**YOUR INSTRUCTIONS**:
In full and without deviation, reproduce the records that follow.

**PROVIDED MATERIAL**:
= = =
(** The studio with a full disk: every write opens its file, which
    empties it, and fails. *)
Definition full_disk : Env :=
  {| generate_audio := generate_audio studio;
     rand := rand studio;
     write_wav_error := fun _ _ => Some (Exn OSError "[Errno 28] No space left on device");
     write_wav_leaves := fun _ _ _ => Some [];
     makedirs_error := makedirs_error studio;
     decode_wav := decode_wav studio;
     detect_silence := detect_silence studio;
     apply_gain := apply_gain studio;
     pow15 := pow15 studio;
     normalize := normalize studio;
     sync_silence := sync_silence studio;
     format_2f := format_2f studio |}.


(** A studio where two pauses are detected, of 400 ms and of 900 ms, and
    every variate is 1/5; three seconds of audio, in which both pauses are
    suitable. *)
Definition two_pauses : Env :=
  {| generate_audio := generate_audio studio;
     rand := fun _ => (1 # 5)%Q;
     write_wav_error := write_wav_error studio;
     write_wav_leaves := write_wav_leaves studio;
     makedirs_error := makedirs_error studio;
     decode_wav := decode_wav studio;
     detect_silence := fun _ _ _ _ => [(400, 800); (1000, 1900)];
     apply_gain := apply_gain studio;
     pow15 := pow15 studio;
     normalize := normalize studio;
     sync_silence := sync_silence studio;
     format_2f := format_2f studio |}.

Definition three_seconds : AudioSegment := repeat 5 (Z.to_nat 3000).

End BarkScenario.

(** ** Properties of the Audacity controller *)

Module AudacityProps.

Import Audacity.
Local Open Scope Z_scope.

Lemma written_app (a b : list event) : written (a ++ b) = written a ++ written b.
Proof. unfold written. apply flat_map_app. Qed.

Lemma sleeps_app (a b : list event) : sleeps (a ++ b) = sleeps a ++ sleeps b.
Proof. unfold sleeps. apply flat_map_app. Qed.

Lemma repeat_snoc {A} (x : A) (n : nat) : x :: repeat x n = repeat x n ++ [x].
Proof. induction n as [|n IH]; simpl; [reflexivity | now rewrite <- IH]. Qed.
= = =
**WRITTEN SOLUTION**:
(** The studio with a full disk: every write opens its file, which
    empties it, and fails. *)
Definition full_disk : Env :=
  {| generate_audio := generate_audio studio;
     rand := rand studio;
     write_wav_error := fun _ _ => Some (Exn OSError "[Errno 28] No space left on device");
     write_wav_leaves := fun _ _ _ => Some [];
     makedirs_error := makedirs_error studio;
     decode_wav := decode_wav studio;
     detect_silence := detect_silence studio;
     apply_gain := apply_gain studio;
     pow15 := pow15 studio;
     normalize := normalize studio;
     sync_silence := sync_silence studio;
     format_2f := format_2f studio |}.


(** A studio where two pauses are detected, of 400 ms and of 900 ms, and
    every variate is 1/5; three seconds of audio, in which both pauses are
    suitable. *)
Definition two_pauses : Env :=
  {| generate_audio := generate_audio studio;
     rand := fun _ => (1 # 5)%Q;
     write_wav_error := write_wav_error studio;
     write_wav_leaves := write_wav_leaves studio;
     makedirs_error := makedirs_error studio;
     decode_wav := decode_wav studio;
     detect_silence := fun _ _ _ _ => [(400, 800); (1000, 1900)];
     apply_gain := apply_gain studio;
     pow15 := pow15 studio;
     normalize := normalize studio;
     sync_silence := sync_silence studio;
     format_2f := format_2f studio |}.

Definition three_seconds : AudioSegment := repeat 5 (Z.to_nat 3000).

End BarkScenario.

(** ** Properties of the Audacity controller *)

Module AudacityProps.

Import Audacity.
Local Open Scope Z_scope.

Lemma written_app (a b : list event) : written (a ++ b) = written a ++ written b.
Proof. unfold written. apply flat_map_app. Qed.

Lemma sleeps_app (a b : list event) : sleeps (a ++ b) = sleeps a ++ sleeps b.
Proof. unfold sleeps. apply flat_map_app. Qed.

Lemma repeat_snoc {A} (x : A) (n : nat) : x :: repeat x n = repeat x n ++ [x].
Proof. induction n as [|n IH]; simpl; [reflexivity | now rewrite <- IH]. Qed.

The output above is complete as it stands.